[ACTION ITEM] Your answer is the listing, printed exactly as given.

● ● ● ● ●

Lemma elem_of_post rank s (W : wf rank s) n : forall l x, is_Some (s !! l) -> (rank l < n)%nat -> x ∈ post n s l <-> below true s l x.
Proof.
  induction n as [| n IH]; intros l x [it L] Hn; [lia |]. destruct (W _ _ L) as [Hc Ha]. cbn [post]. rewrite L. change (kids_of <$> Some it) with (Some (kids_of it)).
  assert (Step : forall ys, (forall y, y ∈ ys <-> child true it y) -> x ∈ mjoin (post n s <$> ys) ++ [l] <-> below true s l x).
  { intros ys Hys. rewrite elem_of_app, list_elem_of_singleton, list_elem_of_join.
    split.
    - intros [(ps & Hx & Hps) | ->]; [| constructor]. apply list_elem_of_fmap in Hps as (y & -> & Hy). apply Hys in Hy. destruct (Hc y Hy).
      eapply below_step; [done | done |]. apply IH; [done | lia | done].
    - intros B. destruct (below_inv _ _ _ _ _ L B) as [-> | (y & Cy & By)]; [by right |]. left. destruct (Hc y Cy).
      exists (post n s y). split; [apply IH; [done | lia | done] |]. apply list_elem_of_fmap. exists y. split; [done | by apply Hys]. }
  unfold kids_of. destruct (item_class_of it) eqn:K.
  1-3,8: specialize (Step []); cbn in Step; apply Step; intros y; (split; [set_solver | intros [? ? C' | ? ? | ? ? F' ?]; [congruence | congruence | unfold func_of in F'; by rewrite K in F']]).
  - specialize (Step [item]). cbn in Step. rewrite app_nil_r in Step. apply Step. intros y. rewrite list_elem_of_singleton.
    split; [intros ->; by apply child_copy | intros [? ? C' | ? ? | ? ? F' ?]; [congruence | congruence | unfold func_of in F'; by rewrite K in F']].
  - specialize (Step [orig_item]). cbn in Step. rewrite app_nil_r in Step. apply Step. intros y. rewrite list_elem_of_singleton.
    split; [intros ->; by eapply child_wrapper | intros [? ? C' | ? ? | ? ? F' ?]; [congruence | congruence | unfold func_of in F'; by rewrite K in F']].
  - assert (F : func_of it = Some f) by (unfold func_of; by rewrite K). destruct (Ha f F) as [xs Hxs]. rewrite (arg_list_has _ _ Hxs).
    apply Step. intros y. split; [by apply (child_of_arg _ f xs) | by apply (arg_of_child _ f xs)].
  - assert (F : func_of it = Some f) by (unfold func_of; by rewrite K). destruct (Ha f F) as [xs Hxs]. rewrite (arg_list_has _ _ Hxs).
    apply Step. intros y. split; [by apply (child_of_arg _ f xs) | by apply (arg_of_child _ f xs)].
Qed.

(** C26: [walk] is the processor called on the items below the root, the arguments before
    their function, from left to right, until it returns true; exactly the items below the root are
    visited. It may change the items, but not what is below what. *)
Theorem walk_is_postorder {A} (processor : loc -> items -> A -> option (bool * items * A)) rank s l n arg :
  wf rank s -> is_Some (s !! l) -> (rank l < n)%nat ->
  (forall x s arg r s' arg', processor x s arg = Some (r, s', arg') -> same_tree s s') ->
  walk processor n s arg l = visit processor (post n s l) s arg /\ (forall x, x ∈ post n s l <-> below true s l x).
Proof.
  intros W Hl Hn K. split; [| by intros x; eapply elem_of_post]. by apply (walk_ok processor K rank s W n s arg l).
Qed.

Definition with_expensive (it : Item T) (e : Z) : Item T := MkItem (with_field it) (with_param it) e (item_class_of it).

Lemma visit_pure (p : loc -> bool) xs s :
  visit (fun (l : loc) (s : items) (arg : unit) => Some (p l, s, arg)) xs s tt = Some (existsb p xs, s, tt).
Proof. induction xs as [| x xs IH]; [done |]. cbn. by destruct (p x). Qed.

Lemma pure_keeps (p : loc -> bool) (x : loc) (s : items) (arg : unit) r s' arg' : Some (p x, s, arg) = Some (r, s', arg') -> same_tree s s'.
Proof. by intros [= _ <- _]. Qed.

Lemma is_expensive_asks rank (p : loc -> bool) n s l it (W : wf rank s) :
  s !! l = Some it -> is_expensive_cache it < 0 -> (rank l < n)%nat ->
  exists b : bool, is_expensive p n s l = Some (b, <[l := with_expensive it (if b then 1 else 0)]> s) /\
    (b = true <-> exists x, below true s l x /\ p x = true).
Proof.
  intros L Neg Hn. unfold is_expensive. rewrite L. cbn [mbind option_bind]. destruct (Z.ltb_spec (is_expensive_cache it) 0); [| lia].
  rewrite (walk_ok _ (pure_keeps p) rank s W n s tt l (reflexivity s) (mk_is_Some _ _ L) Hn), visit_pure.
  cbn [mbind option_bind]. rewrite L. cbn [mbind option_bind is_expensive_cache]. exists (existsb p (post n s l)). split.
  - by destruct (existsb p (post n s l)).
  - rewrite existsb_exists. split; intros (x & Hx & Hp); exists x; (split; [| done]).
    + eapply (elem_of_post rank s W n l x (mk_is_Some _ _ L) Hn). by apply list_elem_of_In.
    + apply list_elem_of_In. by apply (elem_of_post rank s W n l x (mk_is_Some _ _ L) Hn).
Qed.

(** The items [xs] with the flag cleared. *)
Definition cleared (xs : list loc) (s : items) : items := foldl (fun s x => alter (fun it => with_expensive it (-1)) x s) s xs.

Lemma cleared_lookup xs : forall s x, cleared xs s !! x = (fun it => if decide (x ∈ xs) then with_expensive it (-1) else it) <$> s !! x.
Proof.
  induction xs as [| y xs IH]; intros s x; cbn [cleared foldl].
  - destruct (s !! x); [cbn | done]. by destruct (decide (x ∈ [])) as [[]%not_elem_of_nil |].
  - change (foldl _ (alter ?f y s) xs) with (cleared xs (alter f y s)). rewrite IH. destruct (decide (x = y)) as [-> |].
    + rewrite lookup_alter_eq. destruct (s !! y); [cbn | done]. destruct (decide (y ∈ xs)), (decide (y ∈ y :: xs)); try done; exfalso; set_solver.
    + rewrite lookup_alter_ne by done. destruct (s !! x); [cbn | done]. destruct (decide (x ∈ xs)), (decide (x ∈ y :: xs)); try done; exfalso; set_solver.
Qed.

Lemma visit_cleanup xs : forall s, (forall x, x ∈ xs -> is_Some (s !! x)) ->
  visit cleanup_is_expensive_cache_processor xs s tt = Some (false, cleared xs s, tt).
Proof.
  induction xs as [| x xs IH]; intros s Hx; [done |]. cbn [visit].
  destruct (Hx x) as [it L]; [set_solver |].
  assert (R : cleanup_is_expensive_cache_processor x s tt = Some (false, <[x := with_expensive it (-1)]> s, tt))
    by (unfold cleanup_is_expensive_cache_processor; by rewrite L).
  rewrite R. cbn [mbind option_bind].
  assert (E : <[x := with_expensive it (-1)]> s = alter (fun it => with_expensive it (-1)) x s).
  { apply map_eq. intros y. destruct (decide (y = x)) as [-> |]; [by rewrite lookup_insert_eq, lookup_alter_eq, L | by rewrite lookup_insert_ne, lookup_alter_ne]. }
  rewrite E, IH; [done |]. intros y Hy. destruct (decide (y = x)) as [-> |].
  - rewrite lookup_alter_eq, L. eauto.
  - rewrite lookup_alter_ne by done. apply Hx. set_solver.
Qed.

● ● ● ● ●

[WRITTEN RESPONSE]
Lemma elem_of_post rank s (W : wf rank s) n : forall l x, is_Some (s !! l) -> (rank l < n)%nat -> x ∈ post n s l <-> below true s l x.
Proof.
  induction n as [| n IH]; intros l x [it L] Hn; [lia |]. destruct (W _ _ L) as [Hc Ha]. cbn [post]. rewrite L. change (kids_of <$> Some it) with (Some (kids_of it)).
  assert (Step : forall ys, (forall y, y ∈ ys <-> child true it y) -> x ∈ mjoin (post n s <$> ys) ++ [l] <-> below true s l x).
  { intros ys Hys. rewrite elem_of_app, list_elem_of_singleton, list_elem_of_join.
    split.
    - intros [(ps & Hx & Hps) | ->]; [| constructor]. apply list_elem_of_fmap in Hps as (y & -> & Hy). apply Hys in Hy. destruct (Hc y Hy).
      eapply below_step; [done | done |]. apply IH; [done | lia | done].
    - intros B. destruct (below_inv _ _ _ _ _ L B) as [-> | (y & Cy & By)]; [by right |]. left. destruct (Hc y Cy).
      exists (post n s y). split; [apply IH; [done | lia | done] |]. apply list_elem_of_fmap. exists y. split; [done | by apply Hys]. }
  unfold kids_of. destruct (item_class_of it) eqn:K.
  1-3,8: specialize (Step []); cbn in Step; apply Step; intros y; (split; [set_solver | intros [? ? C' | ? ? | ? ? F' ?]; [congruence | congruence | unfold func_of in F'; by rewrite K in F']]).
  - specialize (Step [item]). cbn in Step. rewrite app_nil_r in Step. apply Step. intros y. rewrite list_elem_of_singleton.
    split; [intros ->; by apply child_copy | intros [? ? C' | ? ? | ? ? F' ?]; [congruence | congruence | unfold func_of in F'; by rewrite K in F']].
  - specialize (Step [orig_item]). cbn in Step. rewrite app_nil_r in Step. apply Step. intros y. rewrite list_elem_of_singleton.
    split; [intros ->; by eapply child_wrapper | intros [? ? C' | ? ? | ? ? F' ?]; [congruence | congruence | unfold func_of in F'; by rewrite K in F']].
  - assert (F : func_of it = Some f) by (unfold func_of; by rewrite K). destruct (Ha f F) as [xs Hxs]. rewrite (arg_list_has _ _ Hxs).
    apply Step. intros y. split; [by apply (child_of_arg _ f xs) | by apply (arg_of_child _ f xs)].
  - assert (F : func_of it = Some f) by (unfold func_of; by rewrite K). destruct (Ha f F) as [xs Hxs]. rewrite (arg_list_has _ _ Hxs).
    apply Step. intros y. split; [by apply (child_of_arg _ f xs) | by apply (arg_of_child _ f xs)].
Qed.

(** C26: [walk] is the processor called on the items below the root, the arguments before
    their function, from left to right, until it returns true; exactly the items below the root are
    visited. It may change the items, but not what is below what. *)
Theorem walk_is_postorder {A} (processor : loc -> items -> A -> option (bool * items * A)) rank s l n arg :
  wf rank s -> is_Some (s !! l) -> (rank l < n)%nat ->
  (forall x s arg r s' arg', processor x s arg = Some (r, s', arg') -> same_tree s s') ->
  walk processor n s arg l = visit processor (post n s l) s arg /\ (forall x, x ∈ post n s l <-> below true s l x).
Proof.
  intros W Hl Hn K. split; [| by intros x; eapply elem_of_post]. by apply (walk_ok processor K rank s W n s arg l).
Qed.

Definition with_expensive (it : Item T) (e : Z) : Item T := MkItem (with_field it) (with_param it) e (item_class_of it).

Lemma visit_pure (p : loc -> bool) xs s :
  visit (fun (l : loc) (s : items) (arg : unit) => Some (p l, s, arg)) xs s tt = Some (existsb p xs, s, tt).
Proof. induction xs as [| x xs IH]; [done |]. cbn. by destruct (p x). Qed.

Lemma pure_keeps (p : loc -> bool) (x : loc) (s : items) (arg : unit) r s' arg' : Some (p x, s, arg) = Some (r, s', arg') -> same_tree s s'.
Proof. by intros [= _ <- _]. Qed.

Lemma is_expensive_asks rank (p : loc -> bool) n s l it (W : wf rank s) :
  s !! l = Some it -> is_expensive_cache it < 0 -> (rank l < n)%nat ->
  exists b : bool, is_expensive p n s l = Some (b, <[l := with_expensive it (if b then 1 else 0)]> s) /\
    (b = true <-> exists x, below true s l x /\ p x = true).
Proof.
  intros L Neg Hn. unfold is_expensive. rewrite L. cbn [mbind option_bind]. destruct (Z.ltb_spec (is_expensive_cache it) 0); [| lia].
  rewrite (walk_ok _ (pure_keeps p) rank s W n s tt l (reflexivity s) (mk_is_Some _ _ L) Hn), visit_pure.
  cbn [mbind option_bind]. rewrite L. cbn [mbind option_bind is_expensive_cache]. exists (existsb p (post n s l)). split.
  - by destruct (existsb p (post n s l)).
  - rewrite existsb_exists. split; intros (x & Hx & Hp); exists x; (split; [| done]).
    + eapply (elem_of_post rank s W n l x (mk_is_Some _ _ L) Hn). by apply list_elem_of_In.
    + apply list_elem_of_In. by apply (elem_of_post rank s W n l x (mk_is_Some _ _ L) Hn).
Qed.

(** The items [xs] with the flag cleared. *)
Definition cleared (xs : list loc) (s : items) : items := foldl (fun s x => alter (fun it => with_expensive it (-1)) x s) s xs.

Lemma cleared_lookup xs : forall s x, cleared xs s !! x = (fun it => if decide (x ∈ xs) then with_expensive it (-1) else it) <$> s !! x.
Proof.
  induction xs as [| y xs IH]; intros s x; cbn [cleared foldl].
  - destruct (s !! x); [cbn | done]. by destruct (decide (x ∈ [])) as [[]%not_elem_of_nil |].
  - change (foldl _ (alter ?f y s) xs) with (cleared xs (alter f y s)). rewrite IH. destruct (decide (x = y)) as [-> |].
    + rewrite lookup_alter_eq. destruct (s !! y); [cbn | done]. destruct (decide (y ∈ xs)), (decide (y ∈ y :: xs)); try done; exfalso; set_solver.
    + rewrite lookup_alter_ne by done. destruct (s !! x); [cbn | done]. destruct (decide (x ∈ xs)), (decide (x ∈ y :: xs)); try done; exfalso; set_solver.
Qed.

Lemma visit_cleanup xs : forall s, (forall x, x ∈ xs -> is_Some (s !! x)) ->
  visit cleanup_is_expensive_cache_processor xs s tt = Some (false, cleared xs s, tt).
Proof.
  induction xs as [| x xs IH]; intros s Hx; [done |]. cbn [visit].
  destruct (Hx x) as [it L]; [set_solver |].
  assert (R : cleanup_is_expensive_cache_processor x s tt = Some (false, <[x := with_expensive it (-1)]> s, tt))
    by (unfold cleanup_is_expensive_cache_processor; by rewrite L).
  rewrite R. cbn [mbind option_bind].
  assert (E : <[x := with_expensive it (-1)]> s = alter (fun it => with_expensive it (-1)) x s).
  { apply map_eq. intros y. destruct (decide (y = x)) as [-> |]; [by rewrite lookup_insert_eq, lookup_alter_eq, L | by rewrite lookup_insert_ne, lookup_alter_ne]. }
  rewrite E, IH; [done |]. intros y Hy. destruct (decide (y = x)) as [-> |].
  - rewrite lookup_alter_eq, L. eauto.
  - rewrite lookup_alter_ne by done. apply Hx. set_solver.
Qed.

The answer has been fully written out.